Fascinating and horrible at once. As an engineer and scientist--I used to be both--the advancements are enthralling, almost frightening. I feel much better employing them against now, like against like.

Unfortunately, so does everyone else. Hence the longevity. There have been no protests to end this. No Red Cross initiatives, no activists screaming about grotesque conditions and crimes against humanity. Humanity is not at risk. We are hardly participating at all. No one dies, so no one cries. Every day, we just grind metal against metal. We destroy automated factories, sabotage automated supply lines. No one --nothing--is demoralized, or weary, or angry. We are just waiting.
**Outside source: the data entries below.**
(* ===== verification/BindingLaws.v ===== *)
(** Properties of Binding.v: whatever fails while a replica is bound to a host, its
    database only ever takes the steps of one small state machine, and one device at
    most claims to be the primary host. *)
From S2P Require Import Prelude Qt Records Demo DemoFiles Namespace Files Store DemoStore Invariants Binding.
Open Scope Z_scope.

Module BindingLaws.
Import Records Store Binding Invariants.

(** ** The phases of a binding *)
Definition withMeta (l : list (string * QString)) (d : Db) : Db :=
  foldl (λ d kv, set_metadata (<[u kv.1 := kv.2]> (metadata d)) d) d l.
(** What a plan puts aside: entries of the areas, each below the recovery directory. *)
Definition planned `{Platform} (recovery : QString) (p : gmap QString QString) : Prop :=
  ∀ path target, p !! path = Some target →
    target = recovery ++ slash :: path ∧ ∃ area name, area ∈ map snd sections ∧ path = area ++ slash :: name.
Inductive transition `{Platform} (peer replica target fresh : QString) : Db → Db → Prop :=
| to_detaching d p recovery :
    metaOf d "adoption" ≠ u "detaching" → planned recovery p →
    transition peer replica target fresh d
      (withMeta [("host", peer); ("hostReplica", replica); ("target", target); ("detached", recovery);
                 ("bootstrapComplete", u "0"); ("adoption", u "detaching")]%string (set_plan p d))
| to_pulling d container :
    metaOf d "adoption" = u "detaching" →
    transition peer replica target fresh d
      (withMeta [("container", container); ("sequence", u "0"); ("counter", u "0"); ("replica", fresh);
                 ("adoption", u "pulling")]%string (mkDb (metadata d) ∅ ∅ ∅ ∅ [] []))
| to_restored d :
    metaOf d "host" = peer → metaOf d "target" = target → metaOf d "adoption" ≠ u "detaching" →
    transition peer replica target fresh d
      (withMeta [("hostReplica", replica)]%string (set_ledger [] [] (set_peers (delete peer (peers d)) d)))
| to_complete d :
    metaOf d "adoption" = u "pulling" →
    transition peer replica target fresh d (withMeta [("bootstrapComplete", u "1")]%string d).
(* ===== verification/ObjectsLaws.v ===== *)
(** Properties of Objects.v: what a host or a provider sends never takes the place of
    bytes that only this replica has. *)
From S2P Require Import Prelude Qt Records Base64 Demo DemoFiles Namespace Files Store DemoStore Invariants Protocol Binding Providers Objects.
Open Scope Z_scope.

Module ObjectsLaws.
Import Records Store Objects Invariants Protocol.

Section laws.
Context {PF : Platform} {FS : FileStore} {FL : FileLaws} (E : Env).
Hypothesis sql_ok : ∀ st, sql E st = true.



End laws.


(** A mirror on which a confirmed photograph was edited. *)
Module Edited_.
End Edited_.
End ObjectsLaws.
Waiting. And waiting. Drones overhead, we wait. Routing in sector 10, we wait. One million units destroyed, we wait. Because they will never run out of "men," and no one misses those that are lost. Because, since the first large-scale deployment of the drones, war has been the slow, painstaking bleeding of the enemy's ability to regenerate. First deplete the standing forces, then attack the means to create more. And wait, until to one side or the other, to continue is cost-prohibitive. That is the last standard of victory. The loser is the one that can no longer afford to fight, whose corporate backing finally pulled out, who deployed an inferior product to a live-fire, multinational proving ground.

Victory means a renegotiated contract.

It can all be done with a pen. No one has to sacrifice a son or daughter anymore, a husband or wife. The drones can do it all. If they're really there. If it's really happening. I wonder, sometimes, about that staff sergeant. Maybe he knows something I don't--or believes something I only know. But we can both feel it. Discontent, paranoia. Questions.

We still have another three million units in reserve.

"Did you see this morning's press statement?" he asked me yesterday evening, handing it to me.

The latest development. A new technology, developed by three R&D corporations in conjunction, winner of a massive government contract to produce ten million units in the next five years.

The next generation of droids will be able to hone in on unrecognized electronic impulses, like those that occur in a CPU or the human brain. When sent into the field, they will have the ability to identify and kill anything, Man or machine, that literally doesn't think the way they do.

Beneath the picture of a complex sensor array, a caption, by the Director of Developing Technology for the Armed Forces:

"We believe it will transform the way we fight wars in the future."